▶ YOUR ASSIGNMENT
Return the data below exactly, stopping after the line with "pe_Recipient := pe_Recipient".

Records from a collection
···

(* ===== verification/PgProps.v ===== *)
(** * What the Postgres store answers

    Payout batches read back, amounts the ledger refuses, applications whose
    name is taken, reservations settled twice, and the outbox's claim. *)
From S2P Require Import Prelude GoStrings Json JsonCodec Money Reference Ledger Gateway Router RouterProofs.
From S2P Require Import Charges Payload Webhooks Worker Payouts Apps Http Api ApiWebhooks.
From S2P Require Import Database DatabaseProofs History PgStore PgSpec.

(** ** Payout batches *)
(** The reservations a batch leaves, in the order of its entries. *)
Lemma insert_reservations_spec batch entries now t u t' :
  sql_each entries (fun x => CreatePayoutReservation (reservation_row batch x)) now t = Ok (u, t') ->
  exists rows, t' = set_reservations (fun l => l ++ rows) t /\
    Forall2 (fun x r => re_BatchID r = batch /\ re_ID r = x.1 /\ re_Status r = "open"
      /\ (re_AmountPesewas r, re_Currency r) = (minorUnits (pe_Amount x.2), currency (pe_Amount x.2))
      /\ re_Recipient r = nullString (pe_Recipient x.2) /\ re_Reference r = nullString (pe_Reference x.2))
      entries rows.
Proof.
  revert t. induction entries as [|x entries IH]; intros t H; simpl in H; sql_inv.
  - exists []. split; [|constructor]. destruct t. unfold set_reservations. simpl. by rewrite app_nil_r.
  - unfold CreatePayoutReservation in Hs. sql_inv. apply IH in H as (rows & -> & Hrows).
    eexists (_ :: rows). split; [unfold set_reservations; simpl; by rewrite <- app_assoc|].
    by constructor.
Qed.

(** An entry as the store can give it back. *)
Definition stored_entry (e : Entry) : Entry :=
  {| pe_Recipient := pe_Recipient e; pe_Amount := pe_Amount e; pe_Reference := pe_Reference e; pe_VendorID := "" |}.

Lemma text_nullString s : text (nullString s) = s.
Proof. unfold text, nullString. destruct (String.eqb_spec s "") as [->|]; done. Qed.
Lemma New_parts m : New (minorUnits m) (currency m) = m.
Proof. by destruct m. Qed.

Lemma entry_of_rows (batch : UUID) (entries : list (UUID * Entry)) rows :
  Forall2 (fun x r => re_BatchID r = batch /\ re_ID r = x.1 /\ re_Status r = "open"
      /\ (re_AmountPesewas r, re_Currency r) = (minorUnits (pe_Amount x.2), currency (pe_Amount x.2))
      /\ re_Recipient r = nullString (pe_Recipient x.2) /\ re_Reference r = nullString (pe_Reference x.2))
    entries rows ->
  map entry_of rows = map stored_entry entries.*2
  /\ List.filter (fun r => (re_BatchID r =? batch)%N) rows = rows.
Proof.
  induction 1 as [|x r entries rows (Hb & _ & _ & [= Ha Hc] & Hr & Hf) _ [IH1 IH2]]; [done|]. split.
  - simpl. rewrite IH1. f_equal. unfold entry_of, stored_entry.
    by rewrite Ha, Hc, Hr, Hf, !text_nullString, New_parts.
  - simpl. by rewrite Hb, N.eqb_refl, IH2.
Qed.

Section payouts.
Context {W : Type} `{!Runtime W} `{!Postgres W} (tables : W -> Tables) `{!PostgresSpec tables}.
Context `{!RuntimeFrame tables}.

Lemma run_with_ids {A} (l : list A) w :
  (run (with_ids l) w).1.*2 = l /\ tables (run (with_ids l) w).2 = tables w.
Proof.
  revert w. induction l as [|x l IH]; intros w; [done|]. cbn [with_ids]. run_simpl.
  destruct (IH (run uuid_New w).2) as [IH1 IH2]. rewrite IH2. split; [by rewrite fmap_cons, IH1|].
  apply Preserves_run, Preserves_uuid, _.
Qed.

(** The tables a created batch leaves. *)
Definition batch_stored (b : Payouts.PayoutBatch) (t t' : Tables) : Prop :=
  exists now row rows,
    t_batches t' = <[pb_ID b := row]> (t_batches t)
    /\ row = {| ba_ID := pb_ID b; ba_Product := pb_Product b; ba_TotalPesewas := minorUnits (pb_Total b);
                ba_Currency := currency (pb_Total b); ba_Status := pb_Status b; ba_BatchDate := date_of (pb_BatchDate b);
                ba_IdempotencyKey := nullString (pb_IdempotencyKey b); ba_CreatedAt := now |}
    /\ t_reservations t' = t_reservations t ++ rows
    /\ List.filter (fun r => (re_BatchID r =? pb_ID b)%N) rows = rows
    /\ map entry_of rows = map stored_entry (pb_Entries b)
    /\ t_batches t !! pb_ID b = None.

···

▶ EXERCISE ANSWER
(* ===== verification/PgProps.v ===== *)
(** * What the Postgres store answers

    Payout batches read back, amounts the ledger refuses, applications whose
    name is taken, reservations settled twice, and the outbox's claim. *)
From S2P Require Import Prelude GoStrings Json JsonCodec Money Reference Ledger Gateway Router RouterProofs.
From S2P Require Import Charges Payload Webhooks Worker Payouts Apps Http Api ApiWebhooks.
From S2P Require Import Database DatabaseProofs History PgStore PgSpec.

(** ** Payout batches *)
(** The reservations a batch leaves, in the order of its entries. *)
Lemma insert_reservations_spec batch entries now t u t' :
  sql_each entries (fun x => CreatePayoutReservation (reservation_row batch x)) now t = Ok (u, t') ->
  exists rows, t' = set_reservations (fun l => l ++ rows) t /\
    Forall2 (fun x r => re_BatchID r = batch /\ re_ID r = x.1 /\ re_Status r = "open"
      /\ (re_AmountPesewas r, re_Currency r) = (minorUnits (pe_Amount x.2), currency (pe_Amount x.2))
      /\ re_Recipient r = nullString (pe_Recipient x.2) /\ re_Reference r = nullString (pe_Reference x.2))
      entries rows.
Proof.
  revert t. induction entries as [|x entries IH]; intros t H; simpl in H; sql_inv.
  - exists []. split; [|constructor]. destruct t. unfold set_reservations. simpl. by rewrite app_nil_r.
  - unfold CreatePayoutReservation in Hs. sql_inv. apply IH in H as (rows & -> & Hrows).
    eexists (_ :: rows). split; [unfold set_reservations; simpl; by rewrite <- app_assoc|].
    by constructor.
Qed.

(** An entry as the store can give it back. *)
Definition stored_entry (e : Entry) : Entry :=
  {| pe_Recipient := pe_Recipient e; pe_Amount := pe_Amount e; pe_Reference := pe_Reference e; pe_VendorID := "" |}.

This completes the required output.